Alice feels her heart rate immediately spike. The nerves shudder up her legs, and she instinctively raises the glass to her lips, saying nothing.
He allows her to take two large mouthfuls of the red wine before he takes the glass from her hand and places both of them on the mantelpiece. Then he pushes the fur from her shoulders and allows it to drop to the floor. Turning her so she is facing the fire, he traces his fingers across her smooth skin, sweeping across her collarbone, and allowing his fingers to dip just beneath the bodice. Her back is to him, but their bodies are so close they feel joined. He unties the stiff navy ribbon that is fixed at her waist, and Alice can feel the dress give a little next to her skin. She knows the number of buttons and hooks that run down the back of this dress and how far he will get before it falls from her body. She knows how naked she is underneath, just a pair of blush silk knickers edged in soft satin that sit low beneath her hip bones, and her Dior heels. Nothing else. With every unfastening that his fingers expertly make, she allows her head to collapse backward onto him, a feeling of total surrender swimming through her.
“My God. You are even more beautiful than I believed.”
And it’s as if every touch, every kiss from this point on is designed to right that fault. She can feel how much he wants to please her. How important it is. As he lays her gently down onto her fur, there isn’t an inch of her body that he doesn’t explore. And every second he’s connected to her scorches every doubt she ever had. Alice doesn’t care what he does to her or what the consequences might be; she couldn’t stop him now even if she wanted to.
She’s lost.
15
Lucille
THURSDAY
PARIS
It came to me on the journey back to the hotel from Bettina last night, where I had seen the carousel from the Jardin du Luxembourg before.
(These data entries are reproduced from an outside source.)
Lemma new_with_worker_ok (g : globals) ready running ctxs (w : W) :
  g Global.rdma_contexts = Some ctxs → length ctxs = Z.to_nat (num_nics_used c) → ∃ svc w',
  new_with_worker c (mkModule g ready [] running w) = Ret (Some svc, mkModule g ready (thread_of <$> seqZ 0 (rpc_threads_num c)) running w') ∧
  grows none none w w' ∧ length (threads svc) = Z.to_nat (rpc_threads_num c) ∧ length (connect_infos svc) = Z.to_nat (rpc_threads_num c) ∧
  ∀ i info, connect_infos svc !! i = Some info → connect_info_at i info.
Proof.
  intros Hx Lx. unfold new_with_worker.
  assert (H : runs g ready [] running (collect (λ i,
      nic_to_use ← lift (usize_rem i (num_nics_used c));
      local_context ← get_rdma_context_ref nic_to_use;
      qd_hint ← lift (calculate_qd_hint i);
      gid ← expect (dev (query_gid local_context (default_nic_port c) 0));
      service_id ← lift (u64_add SERVICE_ID_BASE nic_to_use);
      mret (mkHandlerConnectInfo (gid_to_string gid) service_id qd_hint (default_nic_port c))) (rpc_threads_num c)) w
    (λ l w', grows none none w w' ∧ length l = Z.to_nat (rpc_threads_num c) ∧ ∀ i a, l !! i = Some a → connect_info_at i a)).
  { apply collect_plain. intros i w1 Hi. eapply runs_lift; [by apply nic_of_ok|]. destruct (nic_lookup c i ctxs Hc Lx) as [ctx Hctx].
    eapply runs_pure; [by apply (get_nth_ok _ _ _ _ Global.rdma_contexts (λ l, l) ctxs)|].
    eapply runs_lift; [apply u64_add_Ret; unfold QD_HINT_BASE, is_u64; destruct Hc; lia|].
    apply runs_expect. eapply wp_expect_is_some; [apply query_gid_ok|]. intros gid w2 G2.
    eapply runs_lift; [apply u64_add_Ret; unfold SERVICE_ID_BASE, is_u64, nic_of; destruct Hc as [[? ?] _ _ _];
      pose proof (Z.mod_pos_bound (Z.of_nat i) (num_nics_used c)); lia|].
    apply runs_ret. split; [done|]. by split. }
  start_run H infos w1 P1. destruct P1 as (G1 & L1 & H1).
  destruct (spawn_loop_ok g ready running infos (Z.to_nat (rpc_threads_num c)) 0 [] [] w1) as (ths & w' & E & Hl & G').
  rewrite Z2Nat.id in E by (destruct Hc; lia). rewrite E. eexists _, w'. split; [done|]. split_and!; [by eapply grows_trans|done|done|done].
Qed.
(* ===== verification/Prepares.v ===== *)
(** * Prepares that overlap ([shadow_process_service.rs])

    The system calls of different processes run on different cores, and the
    registry, the buffer pool and the pool of DC targets are global variables that
    [syscall_prepare] uses without a lock.  Here [add_myself_copy] and
    [add_myself_cow] are cut at their accesses to these globals, and the pieces
    of any number of calls are interleaved.  Each access to a global is one step:
    two cores inside [HashMap::insert] or [Vec::pop] at the same moment, which would
    race on the memory itself, are not described.  Calls for different keys then do
    not disturb each other; calls for one key may both pass the check that the key
    is free. *)

From S2P Require Import Prelude Future Rdma Machine PageStructures PageHeap RemotePageTable Bytes Descriptors ParentWire ChildWire Task RefTask ShadowProcess ShadowSpec RefPages Datagram ShadowCopy ShadowCow RemoteFork ShadowService.

Section Prepares.
Context {W : Type} {ta : TaskApi W} {pa : PagesApi W} {kn : Kernel W} {vc : VmConsts}.
Context {kt : KTimerApi W} {kr : KRdmaKit W} {dt : DcTargets} {dl : DescriptorLayout}.

(** Where a call of [add_myself_copy] or [add_myself_cow] stands: before the check
    of the key, before a target is popped, before the process is copied, before
    the buffer is popped and filled, before the insertion, or returned. *)
Inductive prepare_at : Type :=
  | AtCheck
  | AtTarget
  | AtSnapshot (target : DCTarget) (d : RDMADescriptor)
  | AtBundle (target : DCTarget) (process : ShadowProcess)
  | AtInsert (b : ProcessBundler W)
  | Prepared (r : option Z).

(** [HashMap::insert] gives back the value that was there, which is dropped. *)
Definition insert_bundler (g : Sps W) (key : Z) (b : ProcessBundler W) : io W (Sps W) :=
  match registered_processes g !! key with
  | None => mret (sps_insert g key b)
  | Some old => ShadowProcess_drop (pb_process old) ≫= λ _, mret (sps_insert g key b)
  end.

Definition prepare_step (snapshot : RDMADescriptor → io W ShadowProcess) (key : Z) (at_ : prepare_at) (g : Sps W) :
    io W (prepare_at * Sps W) :=
  match at_ with
  | AtCheck => mret (if decide (is_Some (registered_processes g !! key)) then Prepared None else AtTarget, g)
  | AtTarget => '(target, d, g) ← lift (new_from_dc_target_pool g); mret (AtSnapshot target d, g)
  | AtSnapshot target d => process ← snapshot d; mret (AtBundle target process, g)
  | AtBundle target process => '(b, g) ← ProcessBundler_new g process target; mret (AtInsert b, g)
  | AtInsert b => g ← insert_bundler g key b; mret (Prepared (Some (get_serialize_buf_sz b)), g)
  | Prepared r => mret (Prepared r, g)
  end.

(** A call that nobody interferes with *)
Fixpoint prepare_steps (n : nat) (snapshot : RDMADescriptor → io W ShadowProcess) (key : Z) (at_ : prepare_at) (g : Sps W) :
    io W (prepare_at * Sps W) :=
  match n with
  | 0 => mret (at_, g)
  | S n => '(at_, g) ← prepare_step snapshot key at_ g; prepare_steps n snapshot key at_ g
  end.

(** ** Any number of calls *)
Record race := mkRace { race_sps : Sps W; calls : list (Z * prepare_at) }.
End Prepares.
Arguments prepare_at W {kr dt}.
Arguments race W {kr dt}.

Section Interleaving.
Context {W : Type} {ta : TaskApi W} {tok : TaskOk W} {pa : PagesApi W} {kn : Kernel W} {vc : VmConsts}.
Context {kt : KTimerApi W} {kt_ok : KTimerOk W} {kr : KRdmaKit W} {nic : NicOk W} {kn_ok : KernelOk W}.
Context {pok : PagesOk W} {dt : DcTargets}.
Context {dl : DescriptorLayout} {dl_ok : DescriptorLayoutOk}.

Definition snapshot_as (cow : bool) (fuel : nat) : RDMADescriptor → io W ShadowProcess :=
  if cow then new_cow fuel else new_copy fuel.

(** One call makes one step, in the world of that moment; a process that is
    copied can be described, and a call that takes a buffer finds the pool
    non-empty: that [MemPool::pop_one] refills an empty pool is not covered. *)
Inductive race_step (cow : bool) (fuel : nat) : race W → race W → Prop :=
  | call_moves i key at_ at' g g' cs w w' :
      cs !! i = Some (key, at_) →
      (∀ target d, at_ = AtSnapshot target d → ∃ ls, prepare_ready fuel w d ls) →
      (∀ target process, at_ = AtBundle target process → mp_pool (g_mem_pool g) ≠ []) →
      prepare_step (snapshot_as cow fuel) key at_ g w = Ret ((at', g'), w') →
      race_step cow fuel (mkRace g cs) (mkRace g' (<[i := (key, at')]> cs)).

(** ** A call on its own is [add_myself]. *)
Lemma ProcessBundler_new_registry (g : Sps W) sp t w b g' w' :
  ProcessBundler_new g sp t w = Ret ((b, g'), w') → registered_processes g' = registered_processes g.
Proof. unfold ProcessBundler_new. intros E. inv_io E. destruct a0. inv_io E. destruct a0. by injection E as _ <- _. Qed.

Lemma new_from_dc_target_pool_registry (g : Sps W) t d g' :
  new_from_dc_target_pool g = Ret (t, d, g') → registered_processes g' = registered_processes g ∧ g_mem g' = g_mem g ∧
    g_mem_pool g' = g_mem_pool g ∧ g_mac_id g' = g_mac_id g.
Proof. unfold new_from_dc_target_pool. cbn. destruct (last _); [|done]. by intros [= _ _ <-]. Qed.

Lemma prepare_steps_add_myself snapshot key (g : Sps W) w :
  prepare_steps 5 snapshot key AtCheck g w =
  ('(r, g) ← add_myself snapshot g key; mret (Prepared r, g)) w.
Proof.
  unfold add_myself. cbn [prepare_steps prepare_step]. rewrite (io_bind_run _ _ _ _ _ eq_refl). cbv beta iota.
  case_decide as Hk; [reflexivity|]. apply eq_None_not_Some in Hk. cbn [prepare_step].
  unfold mbind, io_bind, lift. destruct (new_from_dc_target_pool g) as [[[t d] g1]| | |] eqn:E1; [|reflexivity..].
  apply new_from_dc_target_pool_registry in E1 as (E1 & _). cbn. unfold mbind, io_bind.
  destruct (snapshot d w) as [[sp w1]| | |]; [|reflexivity..]. cbn. unfold mbind, io_bind.
  destruct (ProcessBundler_new g1 sp t w1) as [[[b g2] w2]| | |] eqn:E2; [|reflexivity..]. cbn.
  unfold mbind, io_bind, insert_bundler. by rewrite (ProcessBundler_new_registry _ _ _ _ _ _ _ E2), E1, Hk.
Qed.

(** ** Calls for different keys *)
Definition with_registry (g : Sps W) (V : gmap Z (ProcessBundler W)) : Sps W :=
  mkSps (g_mem g) (g_mem_pool g) (g_dc_targets g) (g_mac_id g) V.

(** What a call knows about its key: [g0] is the state of the start. *)
Definition stage_ok (g0 g : Sps W) (key : Z) (at_ : prepare_at W) : Prop :=
  match at_ with
  | AtCheck => registered_processes g !! key = registered_processes g0 !! key
  | Prepared None => is_Some (registered_processes g0 !! key) ∧ registered_processes g !! key = registered_processes g0 !! key
  | Prepared (Some n) => registered_processes g0 !! key = None ∧
      ∃ b, registered_processes g !! key = Some b ∧ get_serialize_buf_sz b = n
  | AtBundle _ sp => ParentDescriptor_valid (descriptor sp) ∧
      registered_processes g !! key = None ∧ registered_processes g0 !! key = None
  | _ => registered_processes g !! key = None ∧ registered_processes g0 !! key = None
  end.

(** The bundles that are registered or on their way to be *)
Definition bundles (g : Sps W) (cs : list (Z * prepare_at W)) (V : gmap Z (ProcessBundler W)) : Prop :=
  ∀ k b, V !! k = Some b ↔ registered_processes g !! k = Some b ∨ (k, AtInsert b) ∈ cs.

Record race_inv (g0 : Sps W) (r : race W) : Prop := {
  ri_keys : NoDup (calls r).*1;
  ri_bundles : ∃ V, bundles (race_sps r) (calls r) V ∧ sps_inv (with_registry (race_sps r) V);
  ri_stage k at_ : (k, at_) ∈ calls r → stage_ok g0 (race_sps r) k at_;
  ri_rest k : k ∉ (calls r).*1 → registered_processes (race_sps r) !! k = registered_processes g0 !! k;
}.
It’s an image that accompanied a thousand of my bedtime stories at Granny’s house. The first and last thing I saw as a child when she lifted the storybook from her bedside table and replaced it back there twenty minutes later as my eyelids were heavy and closing. The dog-eared and weathered postcard, its glossy image detaching from the paper behind it, that she used as a bookmark. It was always the same, whatever book she was reading to me. Some nights Granddad would join us, sit on the end of the bed while she read. I don’t think it mattered to him that it was the Famous Five or The Wind in the Willows, it was just another opportunity to be in her company. He’d gently prod her if she nodded off, exhausted from running around after an eight-year-old all weekend while Mum worked again. He knew she’d insist on finishing the story. I bet if I look through the pile of books that sit on her ottoman at home by the fire, that bookmark will be there somewhere. All these years later.